The Illinois Biometric Information Privacy Act (BIPA) class action alleges that the artificial intelligence and facial recognition technology company combed the internet for billions of photos of individuals to create a biometric database. Using the database, paying customers like newly added defendants Best Buy, Macy’s, and Albertson’s, could upload a photo to the database to determine the identity of a previously unknown individual without their consent.
In February, the court permitted some claims to move forward. It also kept defendant Thomas Mulcaire and Rocky Mountain Data Analytics LLC, Clearview’s general counsel and subsidiary, in the case.
The defendants argued that Mulcaire and Rocky Mountain should have been excused from the case, yet the court failed to consider certain personal jurisdiction arguments. They also questioned the ruling as to personal jurisdiction and standing, arguing that the court misinterpreted the holding of Ramirez v. TransUnion.
In this week’s opinion, Judge Sharon Johnson Coleman reiterated that the personal jurisdiction arguments were raised too late and did not afford the plaintiffs an opportunity to respond or were not fully developed.
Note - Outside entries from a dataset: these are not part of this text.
(** The loop removes a part from a range that holds it. *)
Lemma excludeLoop_spec fuel r x result :
  wellFormed r → wellFormed x → within r (address x) → prefixLength r < prefixLength x →
  prefixLength x - prefixLength r < Z.of_nat fuel →
  ∃ parts, excludeLoop fuel (subnets r) x result = Some (result ++ parts) ∧ Forall wellFormed parts ∧
    ∀ a, covered parts a ↔ within r a ∧ ¬ within x a.
Proof.
  revert r result. induction fuel as [|fuel IH]; intros r result Hr Hx Hin Hlt Hfuel; [lia|].
  assert (width (address r) = width (address x)) as Hw by (symmetry; apply width_protocol, Hin).
  destruct (halves r Hr) as (lo & hi & -> & Hlo & Hhi & Plo & Phi & Wlo & Whi & Ilo & Ihi).
  { destruct Hx as [[_ ?] _]. lia. }
  cbn [excludeLoop]. destruct (bitAt (address x) (prefixLength r)) eqn:Hbit.
  - assert (within hi (address x)) as Hxhi by by apply Ihi.
    assert (¬ within lo (address x)) as Hxlo by (rewrite Ilo, Hbit; by intros [_ ?]).
    assert (lo ≠ x) as Hne by (intros ->; apply Hxlo, within_self).
    rewrite (bool_decide_eq_true_2 _ Hne), (bool_decide_eq_false_2 _ Hne). cbn [andb].
    destruct (inside_cases hi x) as [->|[Hne' Hp]]; [done..|lia| |].
    + rewrite bool_decide_eq_false_2 by auto. exists [lo]. split_and!; [done|by apply Forall_singleton|].
      intros a. rewrite covered_cons, covered_nil. specialize (Ilo a). specialize (Ihi a). clear - Ilo Ihi.
      destruct (bitAt a (prefixLength r)); intuition congruence.
    + rewrite (bool_decide_eq_true_2 _ Hne').
      assert (subnetOf x lo = false) as ->.
      { apply not_true_iff_false. rewrite subnetOf_spec by (apply Hx || apply Hlo). by intros [_ ?]. }
      rewrite (proj2 (subnetOf_spec x hi (proj1 Hx) (proj1 Hhi))) by (split; [lia|done]).
      destruct (IH hi (result ++ [lo])) as (parts & -> & Hparts & Hcov); [done..|lia|].
      exists (lo :: parts). rewrite <-app_assoc. split_and!; [done|by constructor|]. intros a.
      rewrite covered_cons, Hcov. pose proof (within_longer hi x a ltac:(lia) Hxhi) as Hback.
      specialize (Ilo a). specialize (Ihi a). clear - Ilo Ihi Hback.
      destruct (bitAt a (prefixLength r)); intuition congruence.
  - assert (within lo (address x)) as Hxlo by by apply Ilo.
    assert (¬ within hi (address x)) as Hxhi by (rewrite Ihi, Hbit; by intros [_ ?]).
    assert (hi ≠ x) as Hne by (intros ->; apply Hxhi, within_self).
    rewrite (bool_decide_eq_true_2 _ Hne), andb_true_r.
    destruct (inside_cases lo x) as [->|[Hne' Hp]]; [done..|lia| |].
    + rewrite bool_decide_eq_false_2, bool_decide_eq_true_2 by auto. exists [hi].
      split_and!; [done|by apply Forall_singleton|].
      intros a. rewrite covered_cons, covered_nil. specialize (Ilo a). specialize (Ihi a). clear - Ilo Ihi.
      destruct (bitAt a (prefixLength r)); intuition congruence.
    + rewrite (bool_decide_eq_true_2 _ Hne').
      rewrite (proj2 (subnetOf_spec x lo (proj1 Hx) (proj1 Hlo))) by (split; [lia|done]).
      destruct (IH lo (result ++ [hi])) as (parts & -> & Hparts & Hcov); [done..|lia|].
      exists (hi :: parts). rewrite <-app_assoc. split_and!; [done|by constructor|]. intros a.
      rewrite covered_cons, Hcov. pose proof (within_longer lo x a ltac:(lia) Hxlo) as Hback.
      specialize (Ilo a). specialize (Ihi a). clear - Ilo Ihi Hback.
      destruct (bitAt a (prefixLength r)); intuition congruence.
Qed.
(* ===== verification/AppSettings.v ===== *)
(** * The application's settings ([core/repositories/secureAppSettingsRepository.cpp])

    The repository gives names and types to the entries of the settings store.  It is
    written against the class [SettingsStore], which says what it needs of the store;
    the store of [SecureSettings] is an instance.  An operation that changes the
    settings returns the new repository and the signals it emits.  Locales and dates
    are only passed through to the store and are left out. *)

From Stdlib Require Import Ascii.
From S2P Require Import Prelude QtCore Variant NetworkUtilities SplitTunnel SecureSettings.
From stdpp Require Import options.

(** What the repository needs of [SecureQSettings], for keys that are not encrypted. *)
Class SettingsStore (S : Type) := {
  sValue : S → string → variant → variant;
  sSet : S → string → variant → S;
  sClear : S → S;
  sValue_set_eq s k v d : k ∉ encryptedKeys → sValue (sSet s k v) k d = v;
  sValue_set_ne s k k' v d : k ∉ encryptedKeys → k ≠ k' → sValue (sSet s k v) k' d = sValue s k' d;
  sValue_clear s k d : sValue (sClear s) k d = d;
}.

Inductive settingsSignal :=
  | useAmneziaDnsChanged (enabled : bool)
  | allowedDnsServersChanged (servers : list string)
  | routeModeChanged (mode : RouteMode)
  | sitesChanged (mode : RouteMode)
  | sitesSplitTunnelingEnabledChanged (enabled : bool)
  | appsRouteModeChanged (mode : AppsRouteMode)
  | appsChanged (mode : AppsRouteMode)
  | appsSplitTunnelingEnabledChanged (enabled : bool)
  | screenshotsEnabledChanged (enabled : bool)
  | saveLogsChanged (enabled : bool)
  | settingsCleared.
(* ===== verification/SplitController.v ===== *)
(** * The split tunnelling controller ([core/controllers/ipSplitTunnelingController.cpp])

    The controller keeps the list of sites of the current route mode in memory and in
    the settings, and resolves the addresses of host rules.  A function that makes a
    rule from a text without a host has undefined behaviour in the source
    ([SplitTunnel.fromText]); the operations return [None] there.  The signals of the
    repository are dropped, the controller's own signal [siteCheckChanged] is kept.

    [QHostInfo::lookupHost] hands out the identifiers of lookups; [nextLookupId] is
    the next one. *)

From Stdlib Require Import Ascii.
From S2P Require Import Prelude QtCore Regex Variant NetworkUtilities SplitTunnel SecureSettings AppSettings.
From stdpp Require Import options.

Inductive CheckState := Unchecked | Resolving | Resolved | Failed | Dynamic | Address.

#[export] Instance CheckState_eq_dec : EqDecision CheckState.
Proof. solve_decision. Defined.

Record SiteCheck := Check { state : CheckState; error : string; lookupId : Z }.

Definition uncheckedSite : SiteCheck := Check Unchecked "" (-1).

(** [QHostInfo] as far as it is used: the lookup, whether it failed and the text of
    the error, and the addresses. *)
Record hostInfo := HostInfo {
  infoLookupId : Z;
  infoError : option string;
  infoAddresses : list hostAddress;
}.

Section controller.
Context {S : Type} `{SettingsStore S} `{HostAddressText}.

Record splitController := Controller {
  repository : appSettings S;
  currentRouteMode : RouteMode;
  sites : list (string * list string);
  siteChecks : gmap string SiteCheck;
  nextLookupId : Z;
}.

Definition setRepository (c : splitController) (r : appSettings S) : splitController :=
  Controller r (currentRouteMode c) (sites c) (siteChecks c) (nextLookupId c).
Definition setSites (c : splitController) (l : list (string * list string)) : splitController :=
  Controller (repository c) (currentRouteMode c) l (siteChecks c) (nextLookupId c).
Definition setChecks (c : splitController) (m : gmap string SiteCheck) : splitController :=
  Controller (repository c) (currentRouteMode c) (sites c) m (nextLookupId c).

Definition currentSites (c : splitController) : QVariantMap :=
  vpnSites (repository c) (currentRouteMode c).

Definition clearChecks (c : splitController) : splitController := setChecks c ∅.

Definition validateHostname (hostname : string) : option bool :=
  rule ← fromText hostname; Some (isValid rule).

Definition normalizeHostname (hostname : string) : string :=
  let normalized := replace (replace (replace hostname "https://" "") "http://" "") "ftp://" "" in
  if exactMatch ipAddressWithSubnetRegExp normalized then normalized
  else match skipEmpty (splitChar "/" normalized) with [] => "" | part :: _ => part end.

(** ** Loading *)

(** One entry of the stored map, normalised. *)
Definition normalizeEntry (acc : QVariantMap) (entry : string * variant) : option QVariantMap :=
  rule ← fromText entry.1;
  let hostname := normalizedText rule in
  valid ← validateHostname hostname;
  Some (if (valid : bool) then
          let ips := siteIpList (qvalue VInvalid acc hostname) in
          let '(ips, _) := mergeIps ips false (trimmed <$> siteIpList entry.2) in
          <[hostname := VStringList ips]> acc
        else acc).

Fixpoint foldM {A B} (f : A → B → option A) (a : A) (l : list B) : option A :=
  match l with [] => Some a | b :: l => a ← f a b; foldM f a l end.

(** [normalizedSitesMap != sitesMap]: two maps of variants are the same when their
    values are. *)
Definition sameSites (m : QVariantMap) (stored : QVariantMap) : bool :=
  bool_decide (qkeys m = qkeys stored) &&
  forallb (λ kv, match kv.2, m !! kv.1 with
                 | VStringList l, Some (VStringList l') => bool_decide (l = l')
                 | _, _ => false
                 end) (qitems stored).

Definition fillSites (c : splitController) : option splitController :=
  let sitesMap := currentSites c in
  normalizedSitesMap ← foldM normalizeEntry ∅ (qitems sitesMap);
  let c := setSites c ((λ kv, (kv.1, siteIpList kv.2)) <$> qitems normalizedSitesMap) in
  Some (if negb (sameSites normalizedSitesMap sitesMap) then
          let r := (removeAllVpnSites (repository c) (currentRouteMode c)).1 in
          setRepository c (addVpnSites r (currentRouteMode c) (siteIpList <$> normalizedSitesMap)).1
        else c).

Definition construct (r : appSettings S) : option splitController :=
  mode ← routeMode r;
  fillSites (if bool_decide (mode = VpnAllSites)
             then Controller (setRouteMode r VpnOnlyForwardSites).1 VpnOnlyForwardSites [] ∅ 0
             else Controller r mode [] ∅ 0).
As to the Transunion ruling, the court declined to reconsider its prior decision and explained why the Supreme Court case did not mandate a different finding.
Judge Coleman said that the Clearview defendants were wrong to analogize to a 2021 Seventh Circuit decision, “because in that matter the plaintiffs purposely brought bare BIPA claims with no allegations of injuries to avoid federal court jurisdiction.” Furthermore, the court continued, “defendants’ reliance on TransUnion for the proposition that a victim of a privacy harm can only suffer an injury-in-fact for Article III standing if the victim’s information is disseminated to a third-party is also unavailing.”
The court explained that unlike the law underlying the Transunion action which the Supreme Court analogized to defamation, the Seventh Circuit has said that BIPA violations are akin to a different kind of claim, common law privacy torts.
Lastly, Judge Coleman reminded the parties of the purpose of motions for reconsideration and said that any further one must first secure the court’s approval.